## To do
Needed from the data below: all lines that contain the word "Definition".

## Source material
(* ===== verification/Swapfile.v ===== *)
(** * kern/vm/swapfile.c: writing pages to and reading them from the swap file *)
From S2P Require Import Prelude Bitmap Vmstats Machine.
Import Bitmap Vmstats Machine.

Module Swapfile.
Section Swapfile.
Context {VO : VnodeOps}.

(** A pointer that is about to be dereferenced. *)
Definition nonnull (what : string) (p : Z) : M kstate Z :=
  deref what (if p =? 0 then None else Some p).

(** [swap_index] is the store through the pointer argument of the same name. *)
Definition swapfile_writepage (pageaddr : Z) (swap_index : Z -> M kstate unit) : M kstate Z :=
  freeentries ← gets swapfile_freeentries;
  b ← deref "swapfile_freeentries" freeentries;
  '(b', result) ← lift (bitmap_alloc b);
  modify (set_swapfile_freeentries (Some b'));;
  match result with
  | inl _ => panic "Out of swap space"
  | inr index =>
      v ← gets swapfile;
      v ← nonnull "swapfile" v;
      '(result, _) ← VOP_WRITE_kernel v (PADDR_TO_KVADDR pageaddr) PAGE_SIZE
                       (u32 (index * PAGE_SIZE));
      if negb (result =? 0) then mret result
      else
        count inc_swapfilewrites;;
        swap_index index;;
        mret 0
  end.

Definition swapfile_readpage (frame swap_index : Z) : M kstate Z :=
  kassert "swap_index < SWAPFILE_MAX_PAGES" (swap_index <? SWAPFILE_MAX_PAGES);;
  v ← gets swapfile;
  v ← nonnull "swapfile" v;
  '(result, _) ← VOP_READ_kernel v (PADDR_TO_KVADDR frame) PAGE_SIZE
                   (u32 (swap_index * PAGE_SIZE));
  if negb (result =? 0) then mret result
  else
    freeentries ← gets swapfile_freeentries;
    b ← deref "swapfile_freeentries" freeentries;
    b' ← lift (bitmap_unmark b swap_index);
    modify (set_swapfile_freeentries (Some b'));;
    count inc_pagefaultsswapfile;;
    count inc_pagefaultsdisk;;
    mret 0.

End Swapfile.
End Swapfile.
(** ** Running events *)

#[global] Instance outside_dec t s : Decision (outside t s).
Proof. unfold outside. apply _. Defined.
Definition ok {A} (r : res A) : option A := match r with Ok a => Some a | Err _ => None end.
Definition exec (s : lkcv) (e : event) : option lkcv :=
  match e with
  | Enter t => guard (outside t s \/ t ∈ cv_woken s /\ cv_spin s = None);; ok (lock_enter t s)
  | Test t => guard (t ∈ lk_testing s);; Some (lock_test t s)
  | Release t => guard (t ∈ inside s);; ok (lock_release t s)
  | Wait t => guard (t ∈ inside s);; guard (cv_spin s = None);; ok (cv_wait_release t s)
  | Sleep t => guard (cv_spin s = Some t);; Some (cv_wait_sleep t s)
  | Signal t => guard (t ∈ inside s);; guard (cv_spin s = None);; ok (cv_signal t s)
  | Broadcast t => guard (t ∈ inside s);; guard (cv_spin s = None);; ok (cv_broadcast t s)
  end.

Lemma ok_Ok {A} (r : res A) a : ok r = Some a -> r = Ok a.
Proof. destruct r; [|done]. by intros [= ->]. Qed.
Lemma exec_step s e s' : exec s e = Some s' -> lk_step s e s'.
Proof.
  destruct e as [t|t|t|t|t|t|t]; cbn; intros H; repeat case_guard; try done; simplify_option_eq; try (apply ok_Ok in H); by constructor.
Qed.
Lemma exec_run h s0 s : forall h0, lk_run h0 s0 -> foldl (fun o e => s ← o; exec s e) (Some s0) h = Some s -> lk_run (h0 ++ h) s.
Proof.
  revert s0. induction h as [|e h IH]; intros s0 h0 Hr H; cbn in H; [injection H as <-; by rewrite app_nil_r|].
  destruct (exec s0 e) as [s1|] eqn:E; [|exfalso; clear -H; induction h; done]. replace (h0 ++ e :: h) with ((h0 ++ [e]) ++ h) by (by rewrite <- app_assoc).
  apply (IH s1); [|done]. eapply run_step; [done|by apply exec_step].
Qed.

(** Thread 1 waits on the condition variable; thread 2 takes the lock, as soon as it is free,
    and signals; thread 1 is awake and thread 3 sleeps on the lock. *)
Definition handover : list event := [Enter 1; Test 1; Wait 1; Enter 2; Test 2; Sleep 1; Enter 3; Test 3; Signal 2]%nat.
Lemma lock_cv_correct_witness : let s := mkLk (Some 2%nat) [3%nat] ∅ {[2%nat]} None [] {[1%nat]} in
  lk_run handover s /\ cv_queue s = waits_of handover /\ cv_woken s = wakes_of handover /\ wakes_of handover = {[1%nat]}.
Proof.
  assert (H : lk_run handover (mkLk (Some 2%nat) [3%nat] ∅ {[2%nat]} None [] {[1%nat]})) by (apply (exec_run handover lk_new _ []); [apply run_new|vm_compute; reflexivity]).
  split; [exact H|]. destruct (lock_cv_correct _ _ H) as (_ & _ & H3 & H4 & _). split; [exact H3|]. split; [exact H4|]. vm_compute. reflexivity.
Defined.

End Synch.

## Finished exercise
Definition nonnull (what : string) (p : Z) : M kstate Z :=
Definition swapfile_writepage (pageaddr : Z) (swap_index : Z -> M kstate unit) : M kstate Z :=
Definition swapfile_readpage (frame swap_index : Z) : M kstate Z :=
Definition ok {A} (r : res A) : option A := match r with Ok a => Some a | Err _ => None end.
Definition exec (s : lkcv) (e : event) : option lkcv :=
Definition handover : list event := [Enter 1; Test 1; Wait 1; Enter 2; Test 2; Sleep 1; Enter 3; Test 3; Signal 2]%nat.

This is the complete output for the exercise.